◆ The problem:
Would you write out, exactly as they stand, all lines from the one containing "[apply Forall_replicate; split;" through the end of the listing below, and only those?

◆ Provided information:

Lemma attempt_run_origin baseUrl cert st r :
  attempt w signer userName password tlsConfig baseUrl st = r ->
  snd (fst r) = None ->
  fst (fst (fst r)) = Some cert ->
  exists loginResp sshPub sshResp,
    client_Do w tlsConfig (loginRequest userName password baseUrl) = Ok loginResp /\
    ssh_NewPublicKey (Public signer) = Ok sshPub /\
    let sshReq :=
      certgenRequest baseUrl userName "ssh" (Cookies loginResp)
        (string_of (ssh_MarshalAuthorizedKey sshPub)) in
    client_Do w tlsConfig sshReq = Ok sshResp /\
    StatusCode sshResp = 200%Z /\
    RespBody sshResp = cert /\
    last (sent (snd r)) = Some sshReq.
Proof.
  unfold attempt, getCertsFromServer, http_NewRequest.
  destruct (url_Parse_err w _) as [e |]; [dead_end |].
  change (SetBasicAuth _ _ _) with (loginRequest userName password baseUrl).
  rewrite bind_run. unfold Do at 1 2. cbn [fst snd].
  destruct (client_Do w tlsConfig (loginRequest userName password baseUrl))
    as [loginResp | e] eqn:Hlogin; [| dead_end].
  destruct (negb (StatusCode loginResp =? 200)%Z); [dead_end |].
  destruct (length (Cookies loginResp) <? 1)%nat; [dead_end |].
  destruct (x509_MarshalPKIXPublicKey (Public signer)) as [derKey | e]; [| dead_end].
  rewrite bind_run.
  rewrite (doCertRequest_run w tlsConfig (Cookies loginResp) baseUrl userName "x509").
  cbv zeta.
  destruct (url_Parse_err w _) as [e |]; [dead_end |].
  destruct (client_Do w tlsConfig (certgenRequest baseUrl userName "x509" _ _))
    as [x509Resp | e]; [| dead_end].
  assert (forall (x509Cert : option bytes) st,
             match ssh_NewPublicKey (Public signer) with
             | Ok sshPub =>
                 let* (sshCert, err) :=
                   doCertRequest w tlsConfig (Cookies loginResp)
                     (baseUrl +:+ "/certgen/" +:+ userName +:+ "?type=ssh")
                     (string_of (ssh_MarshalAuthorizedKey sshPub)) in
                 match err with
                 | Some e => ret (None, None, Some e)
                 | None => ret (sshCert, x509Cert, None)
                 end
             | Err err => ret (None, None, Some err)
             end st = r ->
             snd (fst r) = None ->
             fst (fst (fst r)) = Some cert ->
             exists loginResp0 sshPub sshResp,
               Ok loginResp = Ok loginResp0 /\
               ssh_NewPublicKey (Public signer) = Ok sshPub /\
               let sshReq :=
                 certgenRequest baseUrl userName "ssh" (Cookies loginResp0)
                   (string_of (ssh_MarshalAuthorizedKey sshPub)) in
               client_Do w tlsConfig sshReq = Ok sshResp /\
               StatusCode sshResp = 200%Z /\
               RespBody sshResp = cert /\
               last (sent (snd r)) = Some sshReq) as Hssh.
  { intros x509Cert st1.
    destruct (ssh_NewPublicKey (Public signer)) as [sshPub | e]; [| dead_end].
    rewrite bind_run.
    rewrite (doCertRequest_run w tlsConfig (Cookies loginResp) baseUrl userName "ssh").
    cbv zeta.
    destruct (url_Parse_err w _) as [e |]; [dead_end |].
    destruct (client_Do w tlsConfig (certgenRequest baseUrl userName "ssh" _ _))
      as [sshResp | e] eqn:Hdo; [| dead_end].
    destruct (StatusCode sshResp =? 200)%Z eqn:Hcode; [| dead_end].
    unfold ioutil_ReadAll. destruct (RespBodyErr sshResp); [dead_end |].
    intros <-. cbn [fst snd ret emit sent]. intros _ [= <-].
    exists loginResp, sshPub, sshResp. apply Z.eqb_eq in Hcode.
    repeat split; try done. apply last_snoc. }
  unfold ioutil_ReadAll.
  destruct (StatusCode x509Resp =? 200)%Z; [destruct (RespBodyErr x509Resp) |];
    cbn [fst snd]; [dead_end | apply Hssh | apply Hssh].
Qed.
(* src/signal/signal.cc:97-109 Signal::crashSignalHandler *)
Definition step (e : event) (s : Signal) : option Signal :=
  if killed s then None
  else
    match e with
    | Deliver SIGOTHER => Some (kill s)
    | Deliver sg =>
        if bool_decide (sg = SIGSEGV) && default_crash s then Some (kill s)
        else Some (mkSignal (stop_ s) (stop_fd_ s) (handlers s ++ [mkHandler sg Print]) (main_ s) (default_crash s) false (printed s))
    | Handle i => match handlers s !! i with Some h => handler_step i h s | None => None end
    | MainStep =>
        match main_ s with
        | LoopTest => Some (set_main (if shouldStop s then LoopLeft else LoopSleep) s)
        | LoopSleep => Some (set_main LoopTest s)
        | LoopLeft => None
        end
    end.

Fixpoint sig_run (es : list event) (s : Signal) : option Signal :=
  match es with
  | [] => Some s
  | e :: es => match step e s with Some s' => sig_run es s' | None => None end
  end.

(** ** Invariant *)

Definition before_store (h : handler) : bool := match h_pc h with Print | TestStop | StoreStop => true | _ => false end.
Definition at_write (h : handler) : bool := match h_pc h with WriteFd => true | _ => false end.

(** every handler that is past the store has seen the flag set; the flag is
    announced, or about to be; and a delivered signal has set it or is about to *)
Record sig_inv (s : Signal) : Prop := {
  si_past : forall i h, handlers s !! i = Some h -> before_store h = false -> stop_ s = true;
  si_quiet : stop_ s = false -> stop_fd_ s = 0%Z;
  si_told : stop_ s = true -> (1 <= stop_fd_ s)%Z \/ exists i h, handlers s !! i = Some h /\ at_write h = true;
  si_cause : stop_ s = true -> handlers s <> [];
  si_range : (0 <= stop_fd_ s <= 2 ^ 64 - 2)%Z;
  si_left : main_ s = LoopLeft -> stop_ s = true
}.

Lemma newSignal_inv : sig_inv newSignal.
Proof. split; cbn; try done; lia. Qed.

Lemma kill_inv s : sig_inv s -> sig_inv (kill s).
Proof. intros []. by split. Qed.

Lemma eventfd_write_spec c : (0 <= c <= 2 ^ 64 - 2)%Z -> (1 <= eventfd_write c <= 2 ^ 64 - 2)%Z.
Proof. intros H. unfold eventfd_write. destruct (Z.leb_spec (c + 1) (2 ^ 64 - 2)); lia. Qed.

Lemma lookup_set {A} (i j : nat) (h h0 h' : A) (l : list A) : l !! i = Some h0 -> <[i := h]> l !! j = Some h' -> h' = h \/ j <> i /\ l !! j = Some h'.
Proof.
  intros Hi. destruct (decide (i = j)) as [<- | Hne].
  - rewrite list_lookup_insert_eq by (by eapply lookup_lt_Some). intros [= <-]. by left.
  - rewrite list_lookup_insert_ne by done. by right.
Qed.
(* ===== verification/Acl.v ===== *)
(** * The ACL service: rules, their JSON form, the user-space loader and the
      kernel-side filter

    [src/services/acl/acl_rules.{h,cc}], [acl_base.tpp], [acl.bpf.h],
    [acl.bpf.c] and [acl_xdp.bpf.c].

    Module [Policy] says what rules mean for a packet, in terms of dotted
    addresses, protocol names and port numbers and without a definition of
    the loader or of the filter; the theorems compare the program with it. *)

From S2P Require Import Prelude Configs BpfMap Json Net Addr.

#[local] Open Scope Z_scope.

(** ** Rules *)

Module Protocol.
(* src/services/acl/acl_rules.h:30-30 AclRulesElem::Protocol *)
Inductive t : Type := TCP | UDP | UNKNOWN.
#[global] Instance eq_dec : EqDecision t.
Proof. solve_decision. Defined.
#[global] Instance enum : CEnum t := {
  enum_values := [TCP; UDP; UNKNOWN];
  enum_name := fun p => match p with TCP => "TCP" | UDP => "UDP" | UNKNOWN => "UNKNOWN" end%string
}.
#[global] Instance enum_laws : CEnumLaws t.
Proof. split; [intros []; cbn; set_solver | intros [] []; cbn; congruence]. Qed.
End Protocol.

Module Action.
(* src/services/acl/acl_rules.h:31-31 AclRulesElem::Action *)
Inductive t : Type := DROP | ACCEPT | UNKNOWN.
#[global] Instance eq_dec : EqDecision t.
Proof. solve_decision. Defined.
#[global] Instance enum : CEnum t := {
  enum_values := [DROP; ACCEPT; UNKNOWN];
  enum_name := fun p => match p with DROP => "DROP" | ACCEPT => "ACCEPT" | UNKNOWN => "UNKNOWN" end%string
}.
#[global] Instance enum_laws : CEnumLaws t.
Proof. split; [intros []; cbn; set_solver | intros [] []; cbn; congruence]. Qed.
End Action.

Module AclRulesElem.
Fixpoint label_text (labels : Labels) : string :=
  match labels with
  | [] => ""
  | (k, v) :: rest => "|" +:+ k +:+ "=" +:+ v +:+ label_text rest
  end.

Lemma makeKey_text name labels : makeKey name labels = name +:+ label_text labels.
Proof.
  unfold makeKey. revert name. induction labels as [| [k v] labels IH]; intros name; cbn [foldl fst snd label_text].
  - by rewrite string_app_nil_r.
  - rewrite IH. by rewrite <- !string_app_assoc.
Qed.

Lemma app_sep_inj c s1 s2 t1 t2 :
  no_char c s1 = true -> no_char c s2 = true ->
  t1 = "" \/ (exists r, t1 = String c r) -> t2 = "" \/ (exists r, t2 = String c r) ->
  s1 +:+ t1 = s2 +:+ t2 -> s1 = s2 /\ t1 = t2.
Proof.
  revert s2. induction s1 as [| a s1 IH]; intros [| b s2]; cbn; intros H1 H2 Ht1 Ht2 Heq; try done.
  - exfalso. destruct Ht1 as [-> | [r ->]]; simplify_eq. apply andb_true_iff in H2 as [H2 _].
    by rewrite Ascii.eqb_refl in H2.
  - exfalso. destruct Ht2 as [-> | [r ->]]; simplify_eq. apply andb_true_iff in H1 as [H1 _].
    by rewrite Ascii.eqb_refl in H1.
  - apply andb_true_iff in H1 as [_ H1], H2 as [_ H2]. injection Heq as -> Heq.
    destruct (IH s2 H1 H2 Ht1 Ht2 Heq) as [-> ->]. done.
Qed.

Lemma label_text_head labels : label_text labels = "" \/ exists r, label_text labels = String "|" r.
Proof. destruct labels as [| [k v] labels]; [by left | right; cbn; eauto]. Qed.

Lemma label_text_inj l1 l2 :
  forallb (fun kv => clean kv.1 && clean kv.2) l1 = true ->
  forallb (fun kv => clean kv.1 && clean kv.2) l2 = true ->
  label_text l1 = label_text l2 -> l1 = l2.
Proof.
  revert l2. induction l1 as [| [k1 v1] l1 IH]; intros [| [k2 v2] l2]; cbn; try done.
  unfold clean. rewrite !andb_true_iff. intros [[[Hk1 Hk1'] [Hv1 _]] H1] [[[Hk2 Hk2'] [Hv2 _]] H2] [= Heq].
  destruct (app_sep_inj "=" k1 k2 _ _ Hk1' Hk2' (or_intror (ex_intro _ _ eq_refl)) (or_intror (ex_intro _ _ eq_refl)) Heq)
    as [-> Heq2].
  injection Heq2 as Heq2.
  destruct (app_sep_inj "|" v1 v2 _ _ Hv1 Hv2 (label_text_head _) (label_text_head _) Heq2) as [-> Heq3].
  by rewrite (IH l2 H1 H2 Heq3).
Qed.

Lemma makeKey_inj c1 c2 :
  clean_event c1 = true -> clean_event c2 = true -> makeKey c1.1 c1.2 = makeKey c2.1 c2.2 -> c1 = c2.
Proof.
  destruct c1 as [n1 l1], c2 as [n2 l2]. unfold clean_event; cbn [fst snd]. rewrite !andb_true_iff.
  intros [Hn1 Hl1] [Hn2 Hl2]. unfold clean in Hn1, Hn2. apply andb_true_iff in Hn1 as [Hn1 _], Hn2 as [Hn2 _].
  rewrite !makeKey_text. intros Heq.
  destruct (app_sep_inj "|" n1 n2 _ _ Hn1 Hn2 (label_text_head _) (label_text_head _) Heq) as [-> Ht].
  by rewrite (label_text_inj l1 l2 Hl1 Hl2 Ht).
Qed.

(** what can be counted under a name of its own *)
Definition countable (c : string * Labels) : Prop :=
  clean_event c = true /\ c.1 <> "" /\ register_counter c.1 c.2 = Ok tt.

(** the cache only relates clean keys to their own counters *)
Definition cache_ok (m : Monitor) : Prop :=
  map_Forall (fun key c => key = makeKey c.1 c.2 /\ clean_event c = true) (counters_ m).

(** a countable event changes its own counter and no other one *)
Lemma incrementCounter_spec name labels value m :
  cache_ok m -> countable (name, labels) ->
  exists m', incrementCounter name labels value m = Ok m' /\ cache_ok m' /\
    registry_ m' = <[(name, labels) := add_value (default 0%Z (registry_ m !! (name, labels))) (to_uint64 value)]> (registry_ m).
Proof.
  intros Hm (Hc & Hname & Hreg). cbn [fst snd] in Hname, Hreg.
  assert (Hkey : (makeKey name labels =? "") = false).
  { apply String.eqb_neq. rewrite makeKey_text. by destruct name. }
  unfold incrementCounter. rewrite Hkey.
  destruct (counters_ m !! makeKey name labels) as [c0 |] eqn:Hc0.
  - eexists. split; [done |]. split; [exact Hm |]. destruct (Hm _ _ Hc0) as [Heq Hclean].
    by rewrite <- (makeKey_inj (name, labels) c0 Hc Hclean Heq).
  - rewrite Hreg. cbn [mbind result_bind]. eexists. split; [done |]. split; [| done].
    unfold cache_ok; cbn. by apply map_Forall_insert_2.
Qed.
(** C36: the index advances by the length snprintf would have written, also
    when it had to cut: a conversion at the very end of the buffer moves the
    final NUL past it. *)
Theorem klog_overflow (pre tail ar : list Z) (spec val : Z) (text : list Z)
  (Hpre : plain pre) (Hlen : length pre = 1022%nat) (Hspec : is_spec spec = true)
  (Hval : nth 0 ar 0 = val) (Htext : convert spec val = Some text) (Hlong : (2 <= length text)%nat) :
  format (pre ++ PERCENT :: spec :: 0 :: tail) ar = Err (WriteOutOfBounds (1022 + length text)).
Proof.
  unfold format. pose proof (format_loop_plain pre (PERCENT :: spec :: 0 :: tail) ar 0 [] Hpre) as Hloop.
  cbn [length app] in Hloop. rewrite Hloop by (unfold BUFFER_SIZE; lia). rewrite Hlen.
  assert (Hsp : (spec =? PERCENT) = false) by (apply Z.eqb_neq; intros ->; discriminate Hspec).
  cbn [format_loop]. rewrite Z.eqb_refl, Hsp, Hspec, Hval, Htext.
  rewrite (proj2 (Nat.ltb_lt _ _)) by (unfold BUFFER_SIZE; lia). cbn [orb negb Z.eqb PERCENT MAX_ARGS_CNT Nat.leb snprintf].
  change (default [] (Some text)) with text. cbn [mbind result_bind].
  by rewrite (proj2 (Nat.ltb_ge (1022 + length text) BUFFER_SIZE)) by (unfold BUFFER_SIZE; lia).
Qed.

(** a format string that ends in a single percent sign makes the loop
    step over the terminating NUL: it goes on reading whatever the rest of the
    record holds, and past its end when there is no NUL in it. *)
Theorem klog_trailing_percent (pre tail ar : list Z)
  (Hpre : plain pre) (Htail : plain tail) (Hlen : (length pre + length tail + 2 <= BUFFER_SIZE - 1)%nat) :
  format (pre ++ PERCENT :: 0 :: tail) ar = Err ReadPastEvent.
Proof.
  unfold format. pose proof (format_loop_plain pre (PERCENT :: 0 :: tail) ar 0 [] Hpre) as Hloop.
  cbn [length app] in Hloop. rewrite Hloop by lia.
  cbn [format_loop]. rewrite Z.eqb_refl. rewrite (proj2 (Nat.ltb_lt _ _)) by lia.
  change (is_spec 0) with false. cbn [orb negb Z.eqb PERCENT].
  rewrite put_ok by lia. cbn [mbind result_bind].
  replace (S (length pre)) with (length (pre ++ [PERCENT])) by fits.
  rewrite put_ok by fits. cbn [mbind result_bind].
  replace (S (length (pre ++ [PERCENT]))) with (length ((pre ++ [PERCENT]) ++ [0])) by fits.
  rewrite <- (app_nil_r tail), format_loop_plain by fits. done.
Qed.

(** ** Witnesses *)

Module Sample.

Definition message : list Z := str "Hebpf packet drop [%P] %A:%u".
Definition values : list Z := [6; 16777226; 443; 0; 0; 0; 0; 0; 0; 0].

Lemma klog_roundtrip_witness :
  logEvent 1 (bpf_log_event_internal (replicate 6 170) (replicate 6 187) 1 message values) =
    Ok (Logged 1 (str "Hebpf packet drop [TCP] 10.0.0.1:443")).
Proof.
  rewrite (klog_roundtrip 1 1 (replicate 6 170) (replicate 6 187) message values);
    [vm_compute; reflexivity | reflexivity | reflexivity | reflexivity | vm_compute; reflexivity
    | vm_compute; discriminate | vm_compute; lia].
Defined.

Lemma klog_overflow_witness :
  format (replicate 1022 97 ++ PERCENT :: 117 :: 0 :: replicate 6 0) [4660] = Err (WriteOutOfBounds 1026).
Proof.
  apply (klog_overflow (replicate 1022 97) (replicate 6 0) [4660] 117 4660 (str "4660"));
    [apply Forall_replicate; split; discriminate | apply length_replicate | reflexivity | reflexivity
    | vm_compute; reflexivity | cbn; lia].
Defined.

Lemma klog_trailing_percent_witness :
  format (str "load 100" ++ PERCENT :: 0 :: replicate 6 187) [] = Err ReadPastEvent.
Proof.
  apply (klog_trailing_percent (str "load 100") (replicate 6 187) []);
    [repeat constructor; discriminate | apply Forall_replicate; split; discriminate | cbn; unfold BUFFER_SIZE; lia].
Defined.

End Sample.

◆ Solved exercise:
    [apply Forall_replicate; split; discriminate | apply length_replicate | reflexivity | reflexivity
    | vm_compute; reflexivity | cbn; lia].
Defined.

Lemma klog_trailing_percent_witness :
  format (str "load 100" ++ PERCENT :: 0 :: replicate 6 187) [] = Err ReadPastEvent.
Proof.
  apply (klog_trailing_percent (str "load 100") (replicate 6 187) []);
    [repeat constructor; discriminate | apply Forall_replicate; split; discriminate | cbn; unfold BUFFER_SIZE; lia].
Defined.

End Sample.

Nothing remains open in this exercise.